C’était un peu après le baby-boom, lors d’un après-midi plutôt gai, comme ceux qu’on vit quelquefois dans les cérémonies, lors des jours de vin et de roses.

La demoiselle sauvage était amoureuse voilà quat’saisons. Elle avait pris en mémoire du lit  des chambres avec vue sur le passé, où dormaient les départements et territoires d’outre-mort.

Entre le corps et le temps, tel un fantasme de Bella B elle lisait le sphinx de Darwin.

Elle aimait les histoires de bouches,  avait le goût de la catastrophe.

Aujourd’hui, elle analyse les métamorphoses de la reine qui selon elle a maigri pour le festival, prend les dernières nouvelles du Père Noël, nouvelles désenchantées pour les désarmés.

Un peu Athlète dans sa tête, elle trouve que l’amour est très surestimé et préfère rester au bar des habitudes parler des ultimes vérités sur la mort du nageur avec les trois gardiennes. Tenantes des lettres du baron, on les appelait les héroïques, les anges d’en bas,  elles qui nourrissaient l’espoir en contrebande et déjouaient le frôleur.

Ce dernier mène une vie à coucher dehors. Singe savant tabassé par deux clowns pour avoir démonté les petites mécaniques, il se plaît à raconter une mythologie française sous forme de concerto à la mémoire d’un ange.

Tout passe pour qui sait passer l’hiver, se dit-elle maintenant.
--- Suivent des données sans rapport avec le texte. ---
Lemma two_way_ok s Cs W X th n p t b w :
  txn_inv s Cs W → threads s !! X = Some th → return_error th = BR_OK → txn_at s !! t = None → tbuf_at s !! b = None →
  call_target s X false p = Some (Some w) → w ≠ Some X →
  ∃ s' Cs' W', transaction_call s X (inr (n, p)) false (Some (t, b)) = Some s' ∧ txn_inv s' Cs' W'.
Proof.
  intros (HI0 & HE & HQ & HF) Hth He Ht Hb Htg Hw. unfold transaction_call, call_queue. rewrite Htg. cbn [mbind option_bind].
  destruct (caller_chain _ _ _ _ _ HI0 Hth) as (r & l & Ds & HI & Hl & Hs & Hsub).
  { intros u Hu. destruct (stk_txn _ _ X u (ci_stacks _ _ _ HI0)) as (x & Hx & _); [unfold stk; by rewrite Hth|]. exists x. split; [done|].
    unfold call_target in Htg. rewrite Hth in Htg. cbn [mbind option_bind] in Htg. rewrite Hu, Hx in Htg. cbn [mbind option_bind] in Htg.
    destruct (option_eqb (x_to_thread x) (Some X)) eqn:Hto; [by apply option_eqb_true|done]. }
  rewrite (call_target_ok _ _ _ _ _ _ _ HI Hl Hs) in Htg by (by eexists). injection Htg as Htg.
  assert (Hlive : ∀ z, w = Some z → top z (evs r l) ≠ None).
  { intros z ->. apply senders_top. apply head_Some_elem_of in Htg. by apply list_elem_of_filter in Htg as [_ ?]. }
  assert (Hst : transaction_stack th = last_id None l) by (rewrite <- Hs; unfold stk; by rewrite Hth). rewrite Hth. cbn [mbind option_bind negb].
  destruct (HE X th Hth) as [HE1 _].
  match goal with |- context [put_txn s t ?z] => set (x := z) end.
  match goal with |- context [put_buf _ b ?z] => set (y := z) end.
  match goal with |- context [queue_txn ?z p w t] => set (s1 := z) end.
  assert (HI1 : chains_inv s1 (mk_chain r (l ++ [(t, Queued (target_place p w))]) :: Ds) (<[t := target_place p w]> W)).
  { eapply (chains_call s s1 r l X t b x y); try done.
    - destruct w as [z|]; [split; [done|by apply Hlive]|done].
    - intros z. unfold stk, s1. simpl. case_decide as Hz; [subst; by rewrite lookup_insert_eq|by rewrite lookup_insert_ne]. }
  edestruct (sent_ok s s1) as (s' & -> & HI'); [exact HI1| |exact HQ|by eapply unknown_not_waiting| | | | |by eexists _, _, _].
  - intros z zth. unfold s1. simpl. intros [[<- <-]|[Hd Hz]]%lookup_insert_Some; simpl; [split; intros; by apply HE1|].
    destruct (HE z zth Hz) as [A B]. split; [done|]. intros u v Hu [[<- <-]|[Hdu Huv]]%lookup_insert_Some Hf; [|by eapply B].
    unfold x in Hf. simpl in Hf. congruence.
  - intros q. unfold s1. rewrite (queue_put_same _ _ th); done.
  - intros z ->. assert (Hz : is_Some (threads s !! z)) by (eapply (chain_live _ _ _ (mk_chain r l)); [done|apply in_head|by apply Hlive]).
    unfold s1. simpl. destruct (decide (z = X)) as [->|Hd]; [rewrite lookup_insert_eq; by eexists|by rewrite lookup_insert_ne].
  - unfold s1. simpl. rewrite lookup_insert_eq. by eexists.
  - constructor; [by apply ends_snoc|]. apply Forall_forall. intros D HD. rewrite Forall_forall in HF. by apply HF, Hsub.
Qed.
Il suffit en fait de comprendre l’étrange affaire du pantalon de Dassoukine !

Matteo… qui s’est (bien) amusé avec les titres des premiers Prix Goncourt de la nouvelle

1975, S. Corinna Bille, La Demoiselle sauvage
1976, Antoine Blondin, Quat’saisons
1977, Henri Gougaud, Départements et territoires d’outre-mort
1978, Christiane Baroche, Chambres, avec vue sur le passé
1979, Andrée Chedid, Le Corps et le Temps
1980, Guy Lagorce, Les Héroïques
1981, Annie Saumont, Quelquefois dans les cérémonies
1983, Raymond Jean, Un fantasme de Bella B.
1984, Alain Gerber, Les Jours de vin et de roses
1985, Pierrette Fleutiaux, Métamorphoses de la reine
1986, Jean Vautrin, Baby-boom
1987, Noëlle Châtelet, Histoires de bouches
1988, Jean-Louis Hue, Dernières Nouvelles du Père Noël
1989, Paul Fournel, Les Athlètes dans leur tête
1990, Jacques Bens, Nouvelles désenchantées
1991, Rafaël Pividal, Le Goût de la catastrophe
1992, Catherine Lépront, Trois gardiennes
1993, Mariette Condroyer, Un après-midi plutôt gai
1994, Jean-Christophe Duchon-Doris, Les Lettres du baron
1995, Cyrille Cahen, Le Frôleur
1996, Ludovic Janvier, En mémoire du lit
1997, François Sureau, Le Sphinx de Darwin
1999, Elvire de Brissac, Les Anges d’en bas
2000, Catherine Paysan, Les Désarmés
2001, Stéphane Denis, Elle a maigri pour le festival

L’idée et l’exercice ne sont pas récents… mais je dois vous dire tout de même que je me suis inspiré de l’exercice fait par une journaliste de Canal avec des titres de films récents… qui, elle-même, elle le dit, s’était inspirée d’un truc inspirant ! Je sais que vous aimez savoir comment fonctionne mon cerveau.